Cada vez sentíamos mayor necesidad de una educación que no descuidase la vocación ontológica del hombre -la de ser sujeto, por un lado- y, por otro, que no descuidase las condiciones peculiares de nuestra sociedad en transición, intensamente cambiante y contradictoria. Educación que tratase de ayudar al hombre brasileño en su emersión, y lo insertase críticamente en su proceso histórico. Educación, por eso mismo, que liberase por la concientización. No aquella educación que domestica y acomoda. Educación, por último, que intentase la promoción de esa “ingenuidad” característica de la emersión, en criticidad, con la que el hombre opta y decide.

Por ello, significando esta educación un esfuerzo por lograr el hombre-sujeto, enfrentaba, como amenaza, a los sectores del privilegio. Y para el irracionalismo sectario aparecía la humanización del hombre como si fuera su contrario: la deshumanización.

Una vez más el hombre y el mundo
Partíamos diciendo que la posición normal del hombre, como ya afirmamos al comienzo de este artículo, era no sólo la de estar en la realidad, sino de estar con ella. La de trabar relaciones permanentes con ella, de lo que resulta el acrecentamiento concretizado en el dominio cultural.

Puesto delante del mundo el hombre establece una relación sujeto-objeto, de la cual resulta el conocimiento, que expresa por un lenguaje. Esta relación es hecha también por el analfabeto, el hombre común.

Basta ser hombre para realizarla. Basta ser hombre para ser capaz de captar los datos de la realidad: para ser capaz de saber, aunque este saber sea simplemente opinativo. De ahí que no haya ignorancia absoluta, ni sabiduría absoluta en su estado bruto.

El hombre, sin embargo, no capta el dato de la realidad, el fenómeno, la situación problemática. En la captación, junto con el problema, con el fenómeno, capta también sus nexos causales. El hombre aprehende la causalidad. La comprensión resultante de la captación será tanto más crítica cuanto más se haga la aprehensión de la causalidad auténtica. Y será tanto más mágica, en la medida en que se haga con un mínimo de aprehensión de esta causalidad.

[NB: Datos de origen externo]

(* ===== verification/ServerLogic.v ===== *)
(** Reasoning about the server's operations: total-correctness rules for the state
    transformers of [Server], the well-formedness invariant of the server's state,
    and its preservation by the operations of session.c, fragment.c, packet.c and
    the queue and scheduler entry points. *)

From stdpp Require Import list gmap.
From S2P Require Import Prelude State ReplayWindow OutQueue TaskHeap RateLimiter Metrics Crypto Wire Fragment Server Handshake.
Local Open Scope Z_scope.

(** ** Rules for the server's primitives *)

Lemma runs_session i w s Q : sessions w !! i = Some s -> Q s w -> runs (session i) w Q.
Proof. intros E H. exists s, w. unfold session. by rewrite E. Qed.

Lemma runs_update i f w s Q :
  sessions w !! i = Some s -> Q tt (w <| sessions ::= <[i := f s]> |>) -> runs (update i f) w Q.
Proof. intros E H. exists tt, (w <| sessions ::= <[i := f s]> |>). unfold update. by rewrite E. Qed.

Lemma runs_malloc w Q :
  (forall b bs, (mallocs w = [] -> b = true /\ bs = []) -> Q b (w <| mallocs := bs |>)) -> runs malloc w Q.
Proof.
  intros H. unfold runs, malloc. destruct (mallocs w) as [|b bs] eqn:E.
  - exists true, w. split; [done|]. specialize (H true [] (fun _ => conj eq_refl eq_refl)).
    by destruct w; cbn in *; subst.
  - do 2 eexists. split; [done|]. by apply H.
Qed.

(** The result of the next allocation. *)
Definition next_alloc (w : world) : bool := match mallocs w with [] => true | b :: _ => b end.

Lemma runs_malloc_next w (Q : bool -> world -> Prop) :
  (forall bs, Q (next_alloc w) (w <| mallocs := bs |>)) -> runs malloc w Q.
Proof.
  intros H. unfold runs, malloc. unfold next_alloc in H. destruct (mallocs w) as [|b bs] eqn:E; (do 2 eexists; split; [done|]).
  - specialize (H []). by destruct w; cbn in *; subst.
  - apply H.
Qed.

Lemma runs_sendto sock data dst w Q :
  (forall b bs, (sends w = [] -> b = true /\ bs = []) ->
     Q b (w <| trace := if b : bool then trace w ++ [UdpSend sock dst data] else trace w |> <| sends := bs |>)) ->
  runs (sendto sock data dst) w Q.
Proof.
  intros H. unfold runs, sendto. destruct (sends w) as [|b bs] eqn:E.
  - do 2 eexists. split; [done|]. specialize (H true [] (fun _ => conj eq_refl eq_refl)).
    by destruct w; cbn in *; subst.
  - specialize (H b bs ltac:(done)). destruct b; do 2 eexists; (split; [done|]); by destruct w; cbn in *; subst.
Qed.

Lemma runs_lock_metrics w Q : metrics_lock w = true -> Q tt w -> runs lock_metrics w Q.
Proof. intros Hl HQ. exists tt, w. unfold lock_metrics. by rewrite Hl. Qed.

Lemma runs_metric f w Q : metrics_lock w = true -> Q tt (w <| global_metrics ::= f |>) -> runs (metric f) w Q.
Proof. intros Hl HQ. unfold metric. apply runs_bind, runs_lock_metrics; [done|]. by apply runs_modify. Qed.

(** ** The invariant *)

Definition ip_of (i : nat) : list byte := [z2b 10; z2b 10; z2b 0; z2b (u8 (2 + Z.of_nat i))].

Record params_ok (s : session_t) : Prop := {
  ok_mbps : CONFIG_MIN_MBPS <= argv_MBPS s <= CONFIG_MAX_MBPS;
  ok_frag : CONFIG_MIN_FRAG_PARAM <= argv_FRAG s <= CONFIG_MAX_FRAG_PARAM;
  ok_cbr : argv_CBR s = ch_Y \/ argv_CBR s = ch_N;
  ok_pad : argv_PAD s = ch_Y \/ argv_PAD s = ch_N;
}.

(** The length on the wire of a full fragment. *)
Definition wire_size (s : session_t) : nat := DATA_HEADER_LEN + Z.to_nat (argv_FRAG s) + MAC_LEN.

(** In constant-bitrate mode every queued packet has the full length. *)
Definition queue_uniform (s : session_t) : Prop :=
  argv_CBR s = ch_Y ->
  forall q, outq s = Some q -> Forall (fun d => length (pkt d) = wire_size s) (packets q).

(** What holds of every slot, used or not. *)
Record slot_ok (s : session_t) : Prop := {
  ok_sid : length (session_id s) = SESSION_ID_LEN;
  ok_kr : length (k_recv s) = AEAD_KEY_LEN;
  ok_ks : length (k_send s) = AEAD_KEY_LEN;
  ok_seq : in_u64 (send_seq s);
  ok_table : Forall entry_ok (g_reassembly_table s);
  ok_window : exists S, window_rep (rw s) S;
  ok_dummy : Z.of_nat (length (dummy_payload s)) = MAX_FRAG;
  ok_final : Z.of_nat (length (final_pkt_dummy s)) = MAX_FRAG;
}.

(** The pre-built dummy packet starts with the header and the session's id, and its
    plaintext carries the DUMMY flag. *)
Definition dummy_ready (s : session_t) : Prop :=
  take 22 (final_pkt_dummy s) = proto_bytes data_header ++ session_id s /\ u16_at (dummy_payload s) 6 = Ok PKT_DUMMY.

(** What holds of a session in use. *)
Record live_ok (i : nat) (s : session_t) : Prop := {
  ok_ip : vpn_ip s = ip_of i;
  ok_params : params_ok s;
  ok_static : static_hdr_len s = 22;
  ok_queue : queue_uniform s;
  ok_ready : dummy_ready s;
}.

Definition sess_ok (i : nat) (s : session_t) : Prop := slot_ok s /\ (active s = true -> live_ok i s).

Definition live_count (ss : list session_t) : Z := Z.of_nat (length (List.filter active ss)).

Record world_ok (w : world) : Prop := {
  ok_len : length (sessions w) = MAX_CLIENTS;
  ok_sess i s : sessions w !! i = Some s -> sess_ok i s;
  ok_rl : exists m, table_rep (rl w) m;
  ok_id : in_u16 (g_next_packet_id_atomic w);
  ok_shards : length (g_shards w) = 4%nat /\ Forall (fun o => exists pq, o = Some pq /\ pq_wf pq) (g_shards w);
  ok_gauge : 0 <= active_connections (global_metrics w) <= live_count (sessions w);
  ok_junk : length (stack_junk w) = SESSION_ID_LEN;
  ok_lock : metrics_lock w = true;
}.

(** ** Counting live sessions *)

Lemma live_count_insert ss i s s' :
  ss !! i = Some s ->
  live_count (<[i := s']> ss) =
    live_count ss - (if active s then 1 else 0) + (if active s' then 1 else 0).
Proof.
  unfold live_count. revert i. induction ss as [|x ss IH]; intros [|i] H; simplify_eq/=.
  - destruct (active s), (active s'); cbn; lia.
  - specialize (IH i H). destruct (active x); cbn; lia.
Qed.

Lemma live_count_pos ss i s : ss !! i = Some s -> active s = true -> 1 <= live_count ss.
Proof.
  intros H Ha. assert (Hin : s ∈ ss) by (by eapply list_elem_of_lookup_2).
  unfold live_count. assert (Hf : In s (List.filter active ss)).
  { apply filter_In. by rewrite <- list_elem_of_In. }
  destruct (List.filter active ss); [done|]. cbn. lia.
Qed.

Lemma live_count_le ss : 0 <= live_count ss <= Z.of_nat (length ss).
Proof. unfold live_count. pose proof (filter_length_le active ss). lia. Qed.

Lemma live_count_fmap f ss : (forall s, active (f s) = active s) -> live_count (f <$> ss) = live_count ss.
Proof.
  intros Hf. unfold live_count. f_equal. induction ss as [|x ss IH]; [done|]. cbn. rewrite Hf.
  destruct (active x); cbn; congruence.
Qed.

(** ** Updates that keep the invariant *)

Lemma world_ok_sent w t bs : world_ok w -> world_ok (w <| trace := t |> <| sends := bs |>).
Proof. intros []. constructor; done. Qed.
Lemma world_ok_alloc w bs : world_ok w -> world_ok (w <| mallocs := bs |>).
Proof. intros []. constructor; done. Qed.

Lemma world_ok_update w i s s' :
  world_ok w -> sessions w !! i = Some s -> sess_ok i s' -> active s' = active s ->
  world_ok (w <| sessions ::= <[i := s']> |>).
Proof.
  intros [Hlen Hs Hrl Hid Hsh Hg Hj] Hi Hok Ha. constructor; cbn; try done.
  - by rewrite length_insert.
  - intros j t Hj'. destruct (decide (i = j)) as [<-|Hne].
    + rewrite list_lookup_insert_eq in Hj' by (by eapply lookup_lt_Some). by simplify_eq.
    + rewrite list_lookup_insert_ne in Hj' by done. eauto.
  - rewrite (live_count_insert _ _ _ _ Hi), Ha. lia.
Qed.

Lemma update_get w i s s' :
  sessions w !! i = Some s -> sessions (w <| sessions ::= <[i := s']> |>) !! i = Some s'.
Proof. intros H. cbn. apply list_lookup_insert_eq. by eapply lookup_lt_Some. Qed.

La conciencia crítica “es la representación de las cosas y de los hechos, como se realizan en la existencia empírica. En sus correlaciones causales y circunstanciales”. “La conciencia ingenua (al revés) se cree superior a los hechos dominándolos de afuera y por esto, se juzga libre para entenderlos de acuerdo con que mejor se lo plazca”. La conciencia mágica, por otro lado, no llega a creerse “superior a los hechos, dominándolos por afuera, ni tampoco se juzga libre para entenderlos como mejor se le plazca”. Sencillamente los capta prestándoles un poder superior que los domina de afuera y al cual tienen por esto mismo que someterse con docilidad. El fatalismo es característico de esta conciencia, que lleva a que se crucen los brazos, a la imposibilidad de hacer algo frente al poder de los hechos, bajo el cual queda vencido el hombre. Por otro lado es característica de la conciencia crítica su integración con la realidad, mientras lo de la ingenua es su superposición a la realidad.

Sucede, sin embargo, que a cualquier comprensión de algo, corresponde tarde o temprano una acción. El hombre actual capta un desafío una vez admitidas las hipótesis de respuesta. La naturaleza de la acción corresponde a la naturaleza de la comprensión. Si la acción es crítica, o quizá preponderamente crítica, la acción lo será también. Si la compresión es mágica, la acción es igualmente mágica.